▶ EXERCISE OBJECTIVE
In the entries below, which lines run from the one containing "the account. *)" to the one containing "destruct (take _ _ _ _ _) as [bs res]"? Copy exactly those lines, ends included, and no others.

▶ AVAILABLE DATA
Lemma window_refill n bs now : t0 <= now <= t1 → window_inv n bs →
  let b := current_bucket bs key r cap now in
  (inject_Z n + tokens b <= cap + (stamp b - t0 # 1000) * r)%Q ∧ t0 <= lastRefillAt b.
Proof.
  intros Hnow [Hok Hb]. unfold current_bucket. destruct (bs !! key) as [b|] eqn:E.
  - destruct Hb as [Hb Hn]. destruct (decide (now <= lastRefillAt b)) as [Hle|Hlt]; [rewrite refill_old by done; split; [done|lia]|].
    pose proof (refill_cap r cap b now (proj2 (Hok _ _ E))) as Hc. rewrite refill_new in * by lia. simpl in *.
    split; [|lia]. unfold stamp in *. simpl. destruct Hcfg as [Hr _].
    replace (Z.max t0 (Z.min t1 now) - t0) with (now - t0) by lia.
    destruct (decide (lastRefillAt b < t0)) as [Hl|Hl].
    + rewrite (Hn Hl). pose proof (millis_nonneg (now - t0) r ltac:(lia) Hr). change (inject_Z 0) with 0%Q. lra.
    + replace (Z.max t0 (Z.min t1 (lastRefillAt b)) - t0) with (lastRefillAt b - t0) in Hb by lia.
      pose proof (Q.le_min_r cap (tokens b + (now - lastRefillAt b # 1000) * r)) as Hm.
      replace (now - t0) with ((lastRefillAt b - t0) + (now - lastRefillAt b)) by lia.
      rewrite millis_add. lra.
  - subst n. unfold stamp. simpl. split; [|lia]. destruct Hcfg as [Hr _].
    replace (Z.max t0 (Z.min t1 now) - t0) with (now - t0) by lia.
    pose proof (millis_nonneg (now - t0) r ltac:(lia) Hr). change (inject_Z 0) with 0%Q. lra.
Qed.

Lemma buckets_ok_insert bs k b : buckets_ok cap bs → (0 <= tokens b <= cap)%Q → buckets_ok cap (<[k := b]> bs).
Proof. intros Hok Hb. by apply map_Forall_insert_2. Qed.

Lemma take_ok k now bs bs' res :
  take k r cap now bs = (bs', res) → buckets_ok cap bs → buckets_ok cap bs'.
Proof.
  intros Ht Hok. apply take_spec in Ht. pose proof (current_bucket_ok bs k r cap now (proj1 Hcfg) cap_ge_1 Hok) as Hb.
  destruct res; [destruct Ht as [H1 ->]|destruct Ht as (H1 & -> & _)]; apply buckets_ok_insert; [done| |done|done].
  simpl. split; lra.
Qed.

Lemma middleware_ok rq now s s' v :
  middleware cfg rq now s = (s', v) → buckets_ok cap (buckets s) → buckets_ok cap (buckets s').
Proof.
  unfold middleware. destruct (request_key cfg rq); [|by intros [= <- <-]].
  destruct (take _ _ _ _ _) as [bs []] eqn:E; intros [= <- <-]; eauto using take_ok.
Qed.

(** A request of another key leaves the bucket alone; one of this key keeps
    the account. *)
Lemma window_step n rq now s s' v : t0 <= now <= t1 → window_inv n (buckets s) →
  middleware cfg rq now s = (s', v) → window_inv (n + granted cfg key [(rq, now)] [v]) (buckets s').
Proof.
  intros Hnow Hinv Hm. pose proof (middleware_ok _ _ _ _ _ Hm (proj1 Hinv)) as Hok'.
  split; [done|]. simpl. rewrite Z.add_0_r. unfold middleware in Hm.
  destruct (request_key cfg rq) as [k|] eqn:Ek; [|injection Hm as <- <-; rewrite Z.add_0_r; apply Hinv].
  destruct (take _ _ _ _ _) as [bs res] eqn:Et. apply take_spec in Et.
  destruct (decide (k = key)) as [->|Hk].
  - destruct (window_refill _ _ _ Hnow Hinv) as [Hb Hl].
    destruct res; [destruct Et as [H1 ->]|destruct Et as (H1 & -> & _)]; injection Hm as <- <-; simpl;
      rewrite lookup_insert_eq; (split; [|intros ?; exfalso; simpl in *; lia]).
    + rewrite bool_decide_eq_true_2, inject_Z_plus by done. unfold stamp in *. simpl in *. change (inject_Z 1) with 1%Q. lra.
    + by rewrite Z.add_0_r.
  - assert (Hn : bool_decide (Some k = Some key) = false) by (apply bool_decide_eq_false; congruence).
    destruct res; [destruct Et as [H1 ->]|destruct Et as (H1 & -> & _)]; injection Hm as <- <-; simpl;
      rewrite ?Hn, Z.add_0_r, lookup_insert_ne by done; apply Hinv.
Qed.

* * *

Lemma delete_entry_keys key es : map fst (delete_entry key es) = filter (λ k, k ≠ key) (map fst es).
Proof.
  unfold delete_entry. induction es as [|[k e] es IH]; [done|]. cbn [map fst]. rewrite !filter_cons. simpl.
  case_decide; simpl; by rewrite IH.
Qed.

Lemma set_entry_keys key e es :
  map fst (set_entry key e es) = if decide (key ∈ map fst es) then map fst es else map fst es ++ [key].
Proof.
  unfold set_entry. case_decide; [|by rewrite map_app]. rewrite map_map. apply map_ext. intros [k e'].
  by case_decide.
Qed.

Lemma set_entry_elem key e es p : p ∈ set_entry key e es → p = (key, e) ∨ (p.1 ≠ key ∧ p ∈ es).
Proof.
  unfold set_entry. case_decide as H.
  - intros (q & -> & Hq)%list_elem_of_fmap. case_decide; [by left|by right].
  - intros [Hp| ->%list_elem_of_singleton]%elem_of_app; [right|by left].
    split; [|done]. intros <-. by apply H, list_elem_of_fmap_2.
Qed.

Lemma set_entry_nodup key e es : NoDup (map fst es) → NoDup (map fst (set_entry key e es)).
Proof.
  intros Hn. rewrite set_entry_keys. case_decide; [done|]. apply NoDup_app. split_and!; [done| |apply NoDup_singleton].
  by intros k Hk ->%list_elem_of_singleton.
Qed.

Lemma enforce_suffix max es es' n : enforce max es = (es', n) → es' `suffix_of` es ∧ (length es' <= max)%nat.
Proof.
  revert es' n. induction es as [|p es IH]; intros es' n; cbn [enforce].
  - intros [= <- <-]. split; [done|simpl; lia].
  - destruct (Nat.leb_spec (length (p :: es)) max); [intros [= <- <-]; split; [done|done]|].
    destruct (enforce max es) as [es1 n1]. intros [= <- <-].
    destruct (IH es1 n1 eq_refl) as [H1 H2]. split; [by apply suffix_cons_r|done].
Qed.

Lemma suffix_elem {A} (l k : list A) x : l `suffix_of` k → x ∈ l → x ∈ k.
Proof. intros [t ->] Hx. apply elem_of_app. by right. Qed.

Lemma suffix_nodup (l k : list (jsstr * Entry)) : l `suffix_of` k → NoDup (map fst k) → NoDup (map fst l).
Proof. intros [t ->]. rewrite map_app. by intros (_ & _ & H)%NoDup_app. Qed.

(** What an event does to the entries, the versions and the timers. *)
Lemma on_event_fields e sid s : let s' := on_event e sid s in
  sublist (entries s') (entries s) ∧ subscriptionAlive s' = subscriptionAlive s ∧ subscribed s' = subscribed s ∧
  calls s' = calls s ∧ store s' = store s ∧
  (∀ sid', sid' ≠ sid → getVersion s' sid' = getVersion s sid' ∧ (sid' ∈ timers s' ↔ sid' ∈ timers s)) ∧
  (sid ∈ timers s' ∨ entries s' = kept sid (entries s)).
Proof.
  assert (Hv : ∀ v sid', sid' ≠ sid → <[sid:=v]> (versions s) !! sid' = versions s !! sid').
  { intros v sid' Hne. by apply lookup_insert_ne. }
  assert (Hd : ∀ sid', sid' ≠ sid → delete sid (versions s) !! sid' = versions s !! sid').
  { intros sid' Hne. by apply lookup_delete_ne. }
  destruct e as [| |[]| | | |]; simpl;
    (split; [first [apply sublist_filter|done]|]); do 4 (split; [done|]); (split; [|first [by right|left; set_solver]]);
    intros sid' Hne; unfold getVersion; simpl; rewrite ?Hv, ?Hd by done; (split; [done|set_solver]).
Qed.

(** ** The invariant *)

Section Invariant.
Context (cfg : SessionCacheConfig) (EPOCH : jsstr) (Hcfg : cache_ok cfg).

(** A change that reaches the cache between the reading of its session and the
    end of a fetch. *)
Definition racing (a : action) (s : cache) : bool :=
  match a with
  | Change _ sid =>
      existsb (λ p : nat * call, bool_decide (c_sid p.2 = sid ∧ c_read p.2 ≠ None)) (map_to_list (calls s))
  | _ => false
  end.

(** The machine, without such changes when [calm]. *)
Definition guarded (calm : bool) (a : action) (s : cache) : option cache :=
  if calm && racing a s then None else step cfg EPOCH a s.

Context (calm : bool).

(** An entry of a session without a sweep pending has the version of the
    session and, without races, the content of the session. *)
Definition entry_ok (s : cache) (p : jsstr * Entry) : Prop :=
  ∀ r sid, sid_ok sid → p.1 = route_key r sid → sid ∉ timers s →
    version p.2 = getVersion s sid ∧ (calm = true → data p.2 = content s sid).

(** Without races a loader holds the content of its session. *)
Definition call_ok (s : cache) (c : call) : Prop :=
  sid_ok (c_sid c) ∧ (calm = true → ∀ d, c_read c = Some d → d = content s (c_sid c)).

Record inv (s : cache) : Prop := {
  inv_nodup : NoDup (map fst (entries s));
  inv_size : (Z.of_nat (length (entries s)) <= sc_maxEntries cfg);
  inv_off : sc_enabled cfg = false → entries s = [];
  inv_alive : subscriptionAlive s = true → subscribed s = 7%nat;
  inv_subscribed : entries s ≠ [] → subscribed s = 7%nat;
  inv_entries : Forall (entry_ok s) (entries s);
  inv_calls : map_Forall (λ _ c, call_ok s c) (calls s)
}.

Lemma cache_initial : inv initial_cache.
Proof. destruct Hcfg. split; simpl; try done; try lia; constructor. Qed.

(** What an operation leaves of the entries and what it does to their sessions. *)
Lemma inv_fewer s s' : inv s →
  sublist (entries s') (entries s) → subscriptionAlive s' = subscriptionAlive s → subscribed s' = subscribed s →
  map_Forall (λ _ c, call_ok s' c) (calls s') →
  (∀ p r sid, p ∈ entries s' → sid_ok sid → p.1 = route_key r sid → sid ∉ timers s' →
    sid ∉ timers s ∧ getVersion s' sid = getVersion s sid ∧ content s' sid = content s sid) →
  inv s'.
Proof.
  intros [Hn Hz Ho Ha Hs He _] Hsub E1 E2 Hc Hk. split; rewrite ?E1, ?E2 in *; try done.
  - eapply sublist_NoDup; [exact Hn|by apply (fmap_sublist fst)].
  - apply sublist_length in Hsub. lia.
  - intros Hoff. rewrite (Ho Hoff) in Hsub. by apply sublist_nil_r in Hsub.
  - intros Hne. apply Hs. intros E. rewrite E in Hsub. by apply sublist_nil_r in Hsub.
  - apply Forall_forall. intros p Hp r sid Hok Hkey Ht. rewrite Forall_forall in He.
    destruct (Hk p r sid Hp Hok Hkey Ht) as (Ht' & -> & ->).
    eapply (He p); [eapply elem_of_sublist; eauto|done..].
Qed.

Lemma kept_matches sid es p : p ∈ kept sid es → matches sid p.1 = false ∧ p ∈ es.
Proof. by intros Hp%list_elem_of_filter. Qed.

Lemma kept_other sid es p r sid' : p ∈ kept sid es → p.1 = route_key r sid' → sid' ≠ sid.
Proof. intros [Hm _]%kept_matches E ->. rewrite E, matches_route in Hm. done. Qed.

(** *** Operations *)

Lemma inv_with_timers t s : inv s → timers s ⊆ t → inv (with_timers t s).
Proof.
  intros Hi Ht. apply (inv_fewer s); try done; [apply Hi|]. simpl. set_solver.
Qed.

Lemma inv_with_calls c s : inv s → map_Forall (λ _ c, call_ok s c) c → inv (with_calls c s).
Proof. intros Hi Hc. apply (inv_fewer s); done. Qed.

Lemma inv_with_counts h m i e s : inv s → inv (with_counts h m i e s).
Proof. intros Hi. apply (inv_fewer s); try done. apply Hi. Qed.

▶ EXERCISE OUTPUT
    the account. *)
Lemma window_step n rq now s s' v : t0 <= now <= t1 → window_inv n (buckets s) →
  middleware cfg rq now s = (s', v) → window_inv (n + granted cfg key [(rq, now)] [v]) (buckets s').
Proof.
  intros Hnow Hinv Hm. pose proof (middleware_ok _ _ _ _ _ Hm (proj1 Hinv)) as Hok'.
  split; [done|]. simpl. rewrite Z.add_0_r. unfold middleware in Hm.
  destruct (request_key cfg rq) as [k|] eqn:Ek; [|injection Hm as <- <-; rewrite Z.add_0_r; apply Hinv].
  destruct (take _ _ _ _ _) as [bs res] eqn:Et. apply take_spec in Et.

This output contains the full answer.